Longhand $$\varepsilon_{ijk}\varepsilon_{ijl} = \sum_{i=1}^3\sum_{j=1}^3\varepsilon_{ijk}\varepsilon_{ijl} = \varepsilon_{11k}\varepsilon_{11l}+\varepsilon_{12k}\varepsilon_{12l}+\varepsilon_{13k}\varepsilon_{13l}+\varepsilon_{21k}\varepsilon_{21l}+\varepsilon_{22k}\varepsilon_{22l}+\varepsilon_{23k}\varepsilon_{23l}+\varepsilon_{31k}\varepsilon_{31l}+\varepsilon_{32k}\varepsilon_{32l}+\varepsilon_{33k}\varepsilon_{33l} = \varepsilon_{12k}\varepsilon_{12l}+\varepsilon_{13k}\varepsilon_{13l}+\varepsilon_{21k}\varepsilon_{21l}+\varepsilon_{23k}\varepsilon_{23l}+\varepsilon_{31k}\varepsilon_{31l}+\varepsilon_{32k}\varepsilon_{32l}$$ because the ones with repeating indeces are $0$ by definition.

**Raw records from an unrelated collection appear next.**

(** * The cluster join barrier of the clusterize function

    A shallow embedding of
    [function-app/code/functions/clusterize/clusterize.go]: the script
    builders, the assembly step run by the last node
    ([HandleLastClusterVm]), the registration step ([Clusterize]) and the
    HTTP entry point ([Handler]), followed by the properties of the join
    barrier they implement.

    Go values are modelled as follows.
    - [string] is a Go string, [Z] a Go [int], [list string] a slice of
      strings, [gmap string string] a [map[string]string] (indexing a
      missing key gives the zero value, the empty string).
    - A Go [(T, error)] result is a [result T]; a Go [error] value is an
      [error], which keeps the dynamic type the code inspects
      ([*common.ShutdownRequired]) and the wrapping done by [fmt.Errorf].
    - A run-time panic (index out of range, failed type assertion) is the
      [Panic] case of [exec].
    - The shared state blob and the record of the calls made to it are the
      [World], threaded explicitly through [Clusterize] and [Handler]. *)

From stdpp Require Import base option list strings gmap pretty.
From Stdlib Require Import ZArith Lia.


Open Scope Z_scope.

(** ** Strings and formatting *)

Definition nl : string := String (Ascii.ascii_of_nat 10) EmptyString.
Definition tab : string := String (Ascii.ascii_of_nat 9) EmptyString.
Definition dquote : string := String (Ascii.ascii_of_nat 34) EmptyString.

(** [strings.Split(s, sep)] for a one-byte separator: the pieces of [s]
    between the occurrences of [sep]; never the empty slice. *)
Fixpoint strings_Split (s : string) (sep : Ascii.ascii) : list string :=
  match s with
  | EmptyString => [EmptyString]
  | String c rest =>
      if Ascii.eqb c sep then EmptyString :: strings_Split rest sep
      else match strings_Split rest sep with
           | [] => [String c EmptyString]
           | piece :: pieces => String c piece :: pieces
           end
  end.

(** [strings.ContainsRune(s, c)] for a one-byte [c]. *)
Fixpoint strings_Contains (s : string) (c : Ascii.ascii) : bool :=
  match s with
  | EmptyString => false
  | String c' rest => Ascii.eqb c' c || strings_Contains rest c
  end.

Definition colon : Ascii.ascii := Ascii.ascii_of_nat 58.
Definition percent : Ascii.ascii := Ascii.ascii_of_nat 37.
Definition letter_s : Ascii.ascii := Ascii.ascii_of_nat 115.
Definition letter_d : Ascii.ascii := Ascii.ascii_of_nat 100.

(** Operands of [fmt.Sprintf]: the program formats strings and ints only. *)
Inductive fmtArg :=
| argS (s : string)
| argD (n : Z).

Definition fmtExtraOne (a : fmtArg) : string :=
  match a with
  | argS s => "string=" +:+ s
  | argD n => "int=" +:+ pretty n
  end.

Fixpoint fmtExtraList (args : list fmtArg) : string :=
  match args with
  | [] => EmptyString
  | [a] => fmtExtraOne a
  | a :: rest => fmtExtraOne a +:+ ", " +:+ fmtExtraList rest
  end.

Definition fmtExtra (args : list fmtArg) : string :=
  match args with
  | [] => EmptyString
  | _ => "%!(EXTRA " +:+ fmtExtraList args +:+ ")"
  end.

Definition fmtVerbS (a : fmtArg) : string :=
  match a with
  | argS s => s
  | argD n => "%!s(int=" +:+ pretty n +:+ ")"
  end.

Definition fmtVerbD (a : fmtArg) : string :=
  match a with
  | argD n => pretty n
  | argS s => "%!d(string=" +:+ s +:+ ")"
  end.

(** [fmt.Sprintf] restricted to the verbs [%s] and [%d], the only ones in
    the formats of this program; a missing operand prints as
    [%!s(MISSING)], operands left over are listed after the text. *)
Fixpoint Sprintf (format : string) (args : list fmtArg) : string :=
  match format with
  | EmptyString => fmtExtra args
  | String c rest =>
      if Ascii.eqb c percent then
        match rest with
        | String v rest' =>
            if Ascii.eqb v letter_s then
              match args with
              | a :: args' => fmtVerbS a +:+ Sprintf rest' args'
              | [] => "%!s(MISSING)" +:+ Sprintf rest' []
              end
            else if Ascii.eqb v letter_d then
              match args with
              | a :: args' => fmtVerbD a +:+ Sprintf rest' args'
              | [] => "%!d(MISSING)" +:+ Sprintf rest' []
              end
            else String c (String v (Sprintf rest' args))
        | EmptyString => "%!(NOVERB)" +:+ fmtExtra args
        end
      else String c (Sprintf rest args)
  end.

(** ** Errors, results and panics *)

(** A Go [error]: [ShutdownRequired] is [*common.ShutdownRequired],
    [wrapError] is what [fmt.Errorf] with [%w] builds, [errorString] is any
    other error value. *)
Inductive error :=
| ShutdownRequired (Message : string)
| errorString (s : string)
| wrapError (msg : string) (err : error).

(** [err.Error()]; for [*common.ShutdownRequired], declared next to the
    store, the method is taken to return the message. *)
Definition Error (e : error) : string :=
  match e with
  | ShutdownRequired m => m
  | errorString s => s
  | wrapError msg _ => msg
  end.

(** [fmt.Errorf(prefix + "%w", err)] *)
Definition Errorf (prefix : string) (err : error) : error :=
  wrapError (prefix +:+ Error err) err.

(** The type assertion of [err] to a pointer to [common.ShutdownRequired]:
    it looks at the dynamic type of [err] itself and does not unwrap. *)
Definition isShutdownRequired (e : error) : bool :=
  match e with
  | ShutdownRequired _ => true
  | _ => false
  end.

However now if we fix the hanging indeces to find the diagonal entries of the rank-2 tensor we see they are different. Indeed we get $$a_{11} = 0+0+0+1\times 1 + 0+(-1)\times(-1)= 1+1=2$$ $$a_{22} = 0+(-1)\times(-1) +0+0+1\times 1 +0 = 1+1 = 2$$ $$a_{33} = 1\times 1 + 0+(-1)\times(-1)+0+0+0 = 1+1=2$$
Where did I go wrong?
EDIT
After reading the comments I decided to edit the question to try to go at least a bit further. $$\varepsilon_{ijk}\varepsilon_{ijl} = \delta_{jj}\delta_{kl}-\delta_{jl}\delta_{kj} = 3\delta_{kl}-\delta_{jl}\delta_{kj}$$ which then should give $$3\delta_{kl}-\delta_{jl}\delta_{kj} = 3\delta_{kl}-\delta_{1l}\delta_{k1}-\delta_{2l}\delta_{k2}-\delta_{3l}\delta_{k3}$$ and fixing the indexes we get
$$a_{11} = 3-1+0+0 = 2$$ $$a_{22} = 3-0-1-0 = 2$$ $$a_{33} = 3-0-0-1 = 2$$.
and for any other index I would have $0$. Is this correct?